AI Agents Need Memory Control Over More Context

AI agents are increasingly used in long, multi-turn workflows in both research and enterprise settings. As interactions grow, agent behavior often degrades due to loss of constraint focus, error accumulation, and memory-induced drift. This problem is especially visible in real-world deployments where context evolves, distractions are introduced, and decisions must remain consistent over time. A common practice is to equip agents with persistent memory through transcript replay or retrieval-based mechanisms. While convenient, these approaches introduce unbounded context growth and are vulnerable to noisy recall and memory poisoning, leading to unstable behavior and increased drift. In this work, we introduce the Agent Cognitive Compressor (ACC), a bio-inspired memory controller that replaces transcript replay with a bounded internal state updated online at each turn. ACC separates artifact recall from state commitment, enabling stable conditioning while preventing unverified content from becoming persistent memory.

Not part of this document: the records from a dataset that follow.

Lemma validateId_truthy (v : value) :
  isValid (validateId v) = true -> truthy v = true.
Proof.
  unfold validateId. destruct (truthy v); [done|]. simpl. discriminate.
Qed.

(** An accepted record is an object, and [fromJSON] copies its four
    fields without consulting the clock. *)
Lemma accepts_fromJSON (c : Clock) (data : value) :
  accepts data = true ->
  exists todo, TodoItem.fromJSON c data = Ok todo /\ same_fields todo data.
Proof.
  unfold accepts, validateTodoObject.
  destruct data as [| | | | |elems|props]; simpl; rewrite ?orb_true_r;
    try discriminate.
  destruct (lookup_prop "id" props) as [idv|] eqn:Hid; simpl;
    [|discriminate].
  destruct (lookup_prop "text" props) as [textv|] eqn:Htext; simpl;
    [|discriminate].
  destruct (lookup_prop "completed" props) as [completedv|] eqn:Hco; simpl;
    [|discriminate].
  destruct (lookup_prop "createdAt" props) as [createdv|] eqn:Hcr; simpl;
    [|discriminate].
  destruct (validateText_any textv) as [tv|e] eqn:Htv; simpl;
    [|discriminate].
  destruct (isValid tv) eqn:Hvt; simpl; [|rewrite Hvt; discriminate].
  destruct (isValid (validateId idv)) eqn:Hidv; simpl;
    [|rewrite Hidv; discriminate].
  intros _. apply validateId_truthy in Hidv.
  unfold TodoItem.fromJSON, TodoItem.new, same_fields. simpl.
  rewrite Hid, Htext, Hco, Hcr. simpl. rewrite Hidv.
  eexists; split; [reflexivity|]. simpl. done.
Qed.

Lemma array_map_fromJSON (clock : nat -> Clock) (i : nat) (elems : list value) :
  forallb accepts elems = true ->
  exists imported,
    array_map (fun i data => TodoItem.fromJSON (clock i) data) i elems
    = Ok imported
    /\ Forall2 same_fields imported elems.
Proof.
  revert i. induction elems as [|data elems IH]; intros i; simpl.
  - intros _. exists []. split; [done | constructor].
  - intros [Hd Hs]%andb_prop.
    destruct (accepts_fromJSON (clock i) data Hd) as (todo & Hf & Hsame).
    destruct (IH (S i) Hs) as (imported & Hm & Hall).
    rewrite Hf. simpl. rewrite Hm. simpl.
    exists (todo :: imported). split; [done | by constructor].
Qed.

(** C1. [importTodos] is all-or-nothing. When the string does not parse
    as JSON, parses to something that is not an array, or has an element
    that [validateTodoObject] does not accept, the call returns [false],
    the collection is the one before the call, and the only effect is one
    error notification (no storage write). Otherwise the call returns
    [true] and the collection is replaced by one task per record of the
    array, in order, each with the four fields of its record; the new
    collection is written to storage and rendered. *)
Theorem importTodos_all_or_nothing
    (clock : nat -> Clock) (jsonString : jsstring) (app : TodoList.t) :
  (importable jsonString = false ->
     exists e,
       importTodos clock jsonString app
       = (false, showError (ImportFailed e) app)
       /\ todos (importTodos clock jsonString app).2 = todos app
       /\ trace (importTodos clock jsonString app).2
          = trace app ++ [Notify error_kind (ImportFailed e)])
  /\ (importable jsonString = true ->
     exists elems imported,
       JSON_parse jsonString = Ok (VArr elems)
       /\ Forall2 same_fields imported elems
       /\ todos (importTodos clock jsonString app).2 = imported
       /\ importTodos clock jsonString app
          = (true,
             showSuccess (Plain (Some "Todos imported successfully!"%string))
               (render (saveTodos (set_todos imported app))))).
Proof.
  unfold importable, importTodos.
  destruct (JSON_parse jsonString) as [todoData|e]; simpl.
  2: { split; [eauto | discriminate]. }
  destruct todoData as [| | | | |elems|props]; simpl;
    try (split; [eauto | discriminate]).
  pose proof (validate_each_accepts elems) as Hv.
  destruct (validate_each elems) as [[]|e]; simpl; rewrite Hv.
  - split; [discriminate|]. intros _.
    destruct (array_map_fromJSON clock 0 elems Hv) as (imported & Hm & Hall).
    rewrite Hm. simpl. by exists elems, imported.
  - split; [eauto | discriminate].
Qed.

End ImportJson.
(** C5: for a valid PDF, the extraction succeeds with the trimmed
    concatenation, in page order and over exactly the pages with a
    non-empty text layer, of the page's marker, its text and a newline;
    when every page has text, these are the pages 1..N in order; when no
    page has text (no page at all included) the result is the empty
    string, returned and not raised. *)
Theorem pdf_extraction
  (Page : Type) (PdfReader : bytes -> outcome (list Page))
  (extract_text : Page -> outcome str)
  (file_content : bytes) (pages : list Page) (texts : list str) :
  PdfReader file_content = Returns pages ->
  Forall2 (fun p t => extract_text p = Returns t) pages texts ->
  extract_text_from_pdf PdfReader extract_text file_content
  = ([EvTempFile (lit ".pdf") file_content; EvPdfReader; EvUnlink],
     Returns (strip (concat (map page_block (text_pages texts 1)))))
  /\ (Forall (fun t => t <> []) texts ->
      text_pages texts 1 = combine (seq 1 (length texts)) texts)
  /\ (Forall (fun t => t = []) texts ->
      snd (extract_text_from_pdf PdfReader extract_text file_content)
      = Returns []).
Proof.
  intros Hr Hp.
  assert (E : extract_text_from_pdf PdfReader extract_text file_content
              = ([EvTempFile (lit ".pdf") file_content; EvPdfReader; EvUnlink],
                 Returns (strip (concat (map page_block
                                             (text_pages texts 1)))))).
  { unfold extract_text_from_pdf. simpl. rewrite Hr. simpl.
    rewrite (@pdf_pages_loop_spec Page extract_text pages texts Hp).
    reflexivity. }
  split; [exact E|split].
  - intros H. now apply text_pages_all.
  - intros H. rewrite E. simpl. now rewrite (@text_pages_none texts H).
Qed.

Lemma pdf_extraction_witness :
  extract_text_from_pdf
    (fun _ => Returns [lit "Ada"; []; lit "Lovelace "])
    (fun page : str => Returns page) [37%N; 80%N]
  = ([EvTempFile (lit ".pdf") [37%N; 80%N]; EvPdfReader; EvUnlink],
     Returns (lit "--- Page 1 ---" ++ [10%N] ++ lit "Ada" ++ [10%N; 10%N]
              ++ lit "--- Page 3 ---" ++ [10%N] ++ lit "Lovelace")).
Proof.
  apply (proj1 (@pdf_extraction str
                  (fun _ => Returns [lit "Ada"; []; lit "Lovelace "])
                  (fun page : str => Returns page) [37%N; 80%N]
                  [lit "Ada"; []; lit "Lovelace "]
                  [lit "Ada"; []; lit "Lovelace "]
                  eq_refl
                  (Forall2_cons _ _ eq_refl
                     (Forall2_cons _ _ eq_refl
                        (Forall2_cons _ _ eq_refl (Forall2_nil _)))))).
Defined.

(** C6: for a valid DOCX, the extraction succeeds with the trimmed
    concatenation, in document order, of the paragraphs that are not
    blank after trimming, each followed by a newline. *)
Theorem docx_extraction
  (Document : bytes -> outcome (list str))
  (file_content : bytes) (paragraphs : list str) :
  Document file_content = Returns paragraphs ->
  extract_text_from_docx Document file_content
  = ([EvTempFile (lit ".docx") file_content; EvDocument; EvUnlink],
     Returns (strip (concat (map paragraph_line
                                 (filter (fun p => negb (blank p))
                                         paragraphs))))).
Proof.
  intros Hd. unfold extract_text_from_docx. simpl. rewrite Hd. simpl.
  rewrite docx_paragraphs_loop_spec. reflexivity.
Qed.

Lemma docx_extraction_witness :
  extract_text_from_docx
    (fun _ => Returns [lit " Ada"; lit "  "; []; lit "Lovelace "])
    [80%N; 75%N]
  = ([EvTempFile (lit ".docx") [80%N; 75%N]; EvDocument; EvUnlink],
     Returns (lit "Ada" ++ [10%N] ++ lit "Lovelace")).
Proof.
  apply (@docx_extraction
           (fun _ => Returns [lit " Ada"; lit "  "; []; lit "Lovelace "])
           [80%N; 75%N] [lit " Ada"; lit "  "; []; lit "Lovelace "] eq_refl).
Defined.

(** C3, as the code has it: for a file whose name does not end,
    whatever the case, in an accepted extension, the extraction raises
    the unsupported-format exception after the upload has been read and
    before anything else: no temporary file, no decoder. *)
Theorem unsupported_format_after_read
  (Page : Type) (PdfReader : bytes -> outcome (list Page))
  (extract_text : Page -> outcome str)
  (Document : bytes -> outcome (list str)) (uploaded_file : UploadedFile) :
  accepted_extension (name uploaded_file) = false ->
  extract_text_from_file PdfReader extract_text Document uploaded_file
  = (snd (read uploaded_file), ([EvRead], Raises UNSUPPORTED)).
Proof.
  unfold accepted_extension. intros H.
  apply orb_false_iff in H as [H H3]. apply orb_false_iff in H as [H1 H2].
  unfold extract_text_from_file. simpl.
  rewrite H1, H2, H3. reflexivity.
Qed.

Lemma unsupported_format_after_read_witness :
  extract_text_from_file
    (fun _ => Returns [lit "page"]) (fun page : str => Returns page)
    (fun _ => Returns [lit "paragraph"])
    (mkUpload (lit "resume.txt") [104%N; 105%N] 0)
  = (mkUpload (lit "resume.txt") [104%N; 105%N] 2,
     ([EvRead], Raises UNSUPPORTED)).
Proof.
  apply (@unsupported_format_after_read str
           (fun _ => Returns [lit "page"]) (fun page : str => Returns page)
           (fun _ => Returns [lit "paragraph"])
           (mkUpload (lit "resume.txt") [104%N; 105%N] 0)).
  reflexivity.
Defined.

(** C3 as stated fails: for [resume.txt] the bytes of the upload are
    read (the read is the first event, and the read position has moved
    to the end) before the extension is looked at. *)
Lemma unsupported_format_reads_first :
  accepted_extension (lit "resume.txt") = false
  /\ extract_text_from_file
       (fun _ => Returns [lit "page"]) (fun page : str => Returns page)
       (fun _ => Returns [lit "paragraph"])
       (mkUpload (lit "resume.txt") [104%N; 105%N] 0)
     = (mkUpload (lit "resume.txt") [104%N; 105%N] 2,
        ([EvRead], Raises UNSUPPORTED))
  /\ fst (read (mkUpload (lit "resume.txt") [104%N; 105%N] 0))
     = [104%N; 105%N].
Proof. repeat split. Qed.

(** C9: the dispatch looks at the lowered file name only, so it is
    insensitive to case, and a name ending in [.doc] goes to the DOCX
    extractor exactly as one ending in [.docx]. *)
Theorem dispatch_doc_as_docx
  (Page : Type) (PdfReader : bytes -> outcome (list Page))
  (extract_text : Page -> outcome str)
  (Document : bytes -> outcome (list str)) :
  (forall f g : UploadedFile,
      lower (name f) = lower (name g) ->
      data f = data g -> position f = position g ->
      snd (extract_text_from_file PdfReader extract_text Document f)
      = snd (extract_text_from_file PdfReader extract_text Document g))
  /\ (forall (f : UploadedFile) (base ext : str),
         name f = base ++ ext ->
         lower ext = lit ".doc" \/ lower ext = lit ".docx" ->
         snd (extract_text_from_file PdfReader extract_text Document f)
         = (emit EvRead ;;;
            extract_text_from_docx Document (fst (read f)))).
Proof.
  split.
  - intros f g Hn Hd Hp. unfold extract_text_from_file, read. simpl.
    now rewrite Hn, Hd, Hp.
  - intros f base ext Hn He. unfold extract_text_from_file. simpl.
    rewrite Hn, PyStrFacts.lower_app. unfold endswith.
    rewrite rev_app_distr.
    destruct He as [-> | ->]; reflexivity.
Qed.

Lemma dispatch_doc_as_docx_witness :
  snd (extract_text_from_file
         (fun _ => Returns [lit "page"]) (fun page : str => Returns page)
         (fun _ => Returns [lit "paragraph"])
         (mkUpload (lit "Resume.DOC") [104%N; 105%N] 0))
  = ([EvRead; EvTempFile (lit ".docx") [104%N; 105%N]; EvDocument; EvUnlink],
     Returns (lit "paragraph")).
Proof.
  apply (proj2 (@dispatch_doc_as_docx str
                  (fun _ => Returns [lit "page"])
                  (fun page : str => Returns page)
                  (fun _ => Returns [lit "paragraph"]))
               (mkUpload (lit "Resume.DOC") [104%N; 105%N] 0)
               (lit "Resume") (lit ".DOC") eq_refl (or_introl eq_refl)).
Defined.

(* ================================================================== *)
(** * The prompt *)
(* ================================================================== *)

(** C7: building the prompt always succeeds, on the empty text too; the
    result is the fixed head, the text and the fixed tail, so it depends
    on nothing but the text: not on the parser object, nor on anything
    else. *)
Theorem create_parsing_prompt_total
  (self other : ResumeParser) (resume_text : str) :
  create_parsing_prompt self resume_text
  = Returns (unlines PROMPT_HEAD ++ resume_text ++ unlines PROMPT_TAIL)
  /\ create_parsing_prompt other resume_text
     = create_parsing_prompt self resume_text
  /\ create_parsing_prompt self []
     = Returns (unlines PROMPT_HEAD ++ unlines PROMPT_TAIL).
Proof.
  assert (E : forall t, create_parsing_prompt self t
                        = Returns (unlines PROMPT_HEAD ++ t
                                   ++ unlines PROMPT_TAIL)).
  { intros t. unfold create_parsing_prompt, PROMPT.
    cbn [fstring]. 
    change (lookup [(lit "resume_text", t)] (lit "resume_text")) with (Some t).
    cbv iota. now rewrite List.app_nil_r. }
  split; [apply E|split; [reflexivity|apply E]].
Qed.

(* ================================================================== *)
(** * The export round trip *)
(* ================================================================== *)

Module RoundTrip.
Import DecoderFacts.

Lemma hexval_hexdigit (d : N) : (d < 16)%N -> hexval (hexdigit d) = Some d.
Proof.
  intros H. unfold hexdigit, hexval.
  destruct (N.ltb_spec d 10).
  - replace ((48 <=? 48 + d) && (48 + d <=? 57))%N with true
      by (symmetry; nbool; lia).
    f_equal. lia.
  - replace ((48 <=? 87 + d) && (87 + d <=? 57))%N with false
      by (symmetry; nbool; lia).
    replace ((97 <=? 87 + d) && (87 + d <=? 102))%N with true
      by (symmetry; nbool; lia).
    f_equal. lia.
Qed.

Lemma hex_digits_value (n : N) :
  (n < 65536)%N ->
  ((((n / 4096) * 16 + (n / 256) mod 16) * 16 + (n / 16) mod 16) * 16
   + n mod 16 = n)%N.
Proof.
  intros H.
  assert (D1 : (n / 16 / 16 = n / 256)%N)
    by (rewrite N.Div0.div_div; reflexivity).
  assert (D2 : (n / 256 / 16 = n / 4096)%N)
    by (rewrite N.Div0.div_div; reflexivity).
  pose proof (N.div_mod n 16 ltac:(discriminate)) as E0.
  pose proof (N.div_mod (n / 16) 16 ltac:(discriminate)) as E1.
  pose proof (N.div_mod (n / 256) 16 ltac:(discriminate)) as E2.
  rewrite D1 in E1. rewrite D2 in E2.
  set (a := (n / 4096)%N) in *. set (b := ((n / 256) mod 16)%N) in *.
  set (c := ((n / 16) mod 16)%N) in *. set (d := (n mod 16)%N) in *.
  set (q1 := (n / 16)%N) in *. set (q2 := (n / 256)%N) in *.
  lia.
Qed.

We evaluate ACC using an agent-judge-driven live evaluation framework that measures both task outcomes and memory-driven anomalies across extended interactions. Across scenarios spanning IT operations, cybersecurity response, and healthcare workflows, ACC consistently maintains bounded memory and exhibits more stable multi-turn behavior, with significantly lower hallucination and drift than transcript replay and retrieval-based agents. These results show that cognitive compression provides a practical and effective foundation for reliable memory control in long-horizon AI agents.